Well…both. Mobile provides a much richer set of behavioral data from which a profile can be built – acceleration, gyro, orientation and touch. So, behavioral profiles are stronger, and also provide face, voice and fingerprint biometric solutions.

The downside of mobile is that biometric signatures are stored on the device (with the exception of behavioral biometric profiles). So, when a user switches phones (a frequent occurrence) the slate is wiped clean and the user’s enrollment needs to start from scratch. The only authentication control that is persistent across devices is the behavioral biometric profile.

Biometric approaches by type of attack

Bank fraud attacks can generally be categorized into three groups: Account Takeover, RAT/Malware and Social Engineering all involve impersonating the user and can all be detected through behavioral biometrics.

Account Takeover – in this attack the user’s credentials are first stolen (e.g. though phishing attack), and later the fraudster accesses the online banking site from his own computer and perpetrates the fraud. Behavioral Biometric Authentication can be used to identify the fact that although the credentials are valid, the behavior of the fraudsters is inconsistent with that of profiled genuine user.

RAT/Malware – in this attack cybercriminals infect the user’s device with malware and then use it to submit a fraudulent transaction from the user’s own device. The behavior generated through the use of malware/RAT can easily be profiled using behavioral biometrics and later used to distinguish between genuine and malicious behavior.

Social Engineering – in this attack the fraudster connives the user (typically over the phone) to install a remote support tool (such as TeamViewer) giving him access to the computer.
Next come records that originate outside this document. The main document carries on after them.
Lemma handleFormSubmit_outcome o p f btn :
  elements_contactForm p = Some f → submitBtn f = Some btn →
  requiredFieldsPass f →
  ∃ p' f',
    handleFormSubmit o p = Ok p' ∧ contactForm (doc p') = Some f' ∧
    buttonRestored btn f' ∧
    (succeeded o = false → failureShown p f p' f').
Proof.
  intros Hf Hb Hv.
  destruct (submitStart_awaits p f btn Hf Hb Hv) as (ins & errs & Hval & Hs).
  unfold handleFormSubmit. rewrite Hs.
  edestruct (submitSettled_outcome (btn_textContent btn) o) as (f' & H1 & H2 & H3);
    [| | eexists _, f'; split; [done |]; split; [exact H1 |]; split; [exact H2 |]].
  - done.
  - done.
  - intros Ho. destruct (H3 Ho) as [H4 H5]. split.
    + by rewrite H4.
    + by rewrite H5.
Qed.

Lemma failed_not_succeeded o : failed o → succeeded o = false.
Proof.
  destruct o as [| ok [| data]]; simpl; try done.
  intros ->. by destruct (getProperty data _).
Qed.

Lemma not_indicated_not_succeeded ok data :
  ¬ indicatesSuccess data → succeeded (Response ok (Json data)) = false.
Proof.
  intros H. simpl.
  destruct (getProperty data (lit "success")) as [[v |] |] eqn:E; [| | done].
  - destruct (truthy (Some v)) eqn:Ht; [| apply andb_false_r].
    destruct H. by exists v.
  - apply andb_false_r.
Qed.

(** C2: when the form and its submit control are there and every
    required field passes validation, the handler returns without
    throwing and the submit control has its original label and is enabled
    again, whatever the response; and if the relay answers with a failing
    status, or no answer comes, the fields keep their values and the
    failure notification is shown. *)
Theorem handleFormSubmit_failure o p f btn :
  elements_contactForm p = Some f → submitBtn f = Some btn →
  requiredFieldsPass f →
  ∃ p' f',
    handleFormSubmit o p = Ok p' ∧ contactForm (doc p') = Some f' ∧
    buttonRestored btn f' ∧
    (failed o → failureShown p f p' f').
Proof.
  intros Hf Hb Hv.
  destruct (handleFormSubmit_outcome o p f btn Hf Hb Hv)
    as (p' & f' & H1 & H2 & H3 & H4).
  exists p', f'. split_and!; try done.
  intros Ho. by apply H4, failed_not_succeeded.
Qed.
(** The chain of elements rendered for a location, if a branch matches. *)
Definition matchRoutes (routes : list RouteObject) (location : string)
  : option (list Element) :=
  b_chain <$>
    find (fun b => matchSegments (b_path b) (segments location))
      (rankRouteBranches (flattenRoutes routes)).

(** Where the browser ends up from [location] and what is rendered
    there, following at most [fuel] client-side redirects. *)
Fixpoint navigate (fuel : nat) (routes : list RouteObject) (location : string)
  : option (string * list Element) :=
  match matchRoutes routes location with
  | Some chain =>
      match last chain with
      | Some (Navigate to) =>
          match fuel with
          | S fuel' => navigate fuel' routes to
          | O => None
          end
      | _ => Some (location, chain)
      end
  | None => None
  end.

(** The page rendered after navigating to [location]. *)
Definition rendered (location : string) : option (list Element) :=
  snd <$> navigate (length (flattenRoutes router)) router location.

End Router.


(** ** Notions the statements below are written with *)

Section Notions.
Context {T : Type} `{!Platform T}.

(** The world after the effects [new] (newest first) were observed. *)
Definition log (new : list Effect) (w : World T) : World T :=
  mkWorld (window w) (objects w) (hooks w) (new ++ trace w).

(** The world after [setStoredValue(v)] on instance [id]. *)
Definition set_state (id : nat) (v : T) (w : World T) : World T :=
  mkWorld (window w) (objects w)
    (alter (fun h => mkHook (props h) v (committed h)) id (hooks w))
    (trace w).

(** The stored text of a key; [None] without a browser or without an
    entry. *)
Definition stored (k : string) (w : World T) : option string :=
  win ← window w; Storage_getItem k (localStorage win).

(** The in-memory value of an instance. *)
Definition state_of (id : nat) (w : World T) : option T :=
  storedValue <$> hooks w !! id.

(** What [deserializer] makes of a non-empty text [raw]: the value, and
    what it leaves on the console. *)
Definition deserialized (p : Props T) (raw : string) : T * list Effect :=
  match opt_deserializer (options p) with
  | Some f =>
      match f raw with
      | Ok v => (v, [])
      | Throw e =>
          (resolve (initialValue p),
           [ConsoleWarn (warn_reading (key p)) (Some e)])
      end
  | None =>
      if bool_decide (raw = "undefined") then (undefined, [])
      else
        match JSON_parse raw with
        | Ok v => (v, [])
        | Throw e =>
            (resolve (initialValue p), [ConsoleError "Error parsing JSON:" e])
        end
  end.

(** What [readValue] returns in [w], and the effects it has there. *)
Definition read_outcome (p : Props T) (w : World T) : T * list Effect :=
  match window w with
  | None => (resolve (initialValue p), [])
  | Some win =>
      match Storage_getItem (key p) (localStorage win) with
      | Some raw =>
          if bool_decide (raw = "") then
            (resolve (initialValue p), [GetItem (key p)])
          else
            let '(v, es) := deserialized p raw in
            (v, es ++ [GetItem (key p)])
      | None => (resolve (initialValue p), [GetItem (key p)])
      end
  end.

(** The guard of [handleStorageChange]: does a notification with this
    [key] property make an instance bound to [k] read again? *)
Definition concerns (event_key : option string) (k : string) : bool :=
  match event_key with
  | None => true
  | Some k' => bool_decide (k' = "") || bool_decide (k' = k)
  end.

(** The text the hook hands to a deserializer cannot be made sense of. *)
Definition malformed (p : Props T) (raw : string) : option JsError :=
  match opt_deserializer (options p) with
  | Some f =>
      match f raw with
      | Throw e => Some e
      | Ok _ => None
      end
  | None =>
      if bool_decide (raw = "undefined") then None
      else
        match JSON_parse raw with
        | Throw e => Some e
        | Ok _ => None
        end
  end.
When working through a remote support tool over the internet, the fraudsters’ ‘user experience’ is impacted by network latency. This ‘latent’ behavior is registered using behavioral biometrics solutions which can be used to detect these types of attacks.

Machine learning in biometrics

Machine learning will play an integral part in developing biometric authentication systems. However, machine learning is only as good as the data used for the algorithms. With all things being equal the quality, variety and amount of data that is being processed makes the difference in authentication performance.

Most behavioral biometric solutions only passively collect behavioral data. BioCatch’s patented ‘Invisible Challenges’ technology allows us to generate quality data by invoking a response from the user without the user being aware. These data allow for quicker profile creation, shorter enrollment time, and faster and more accurate scoring.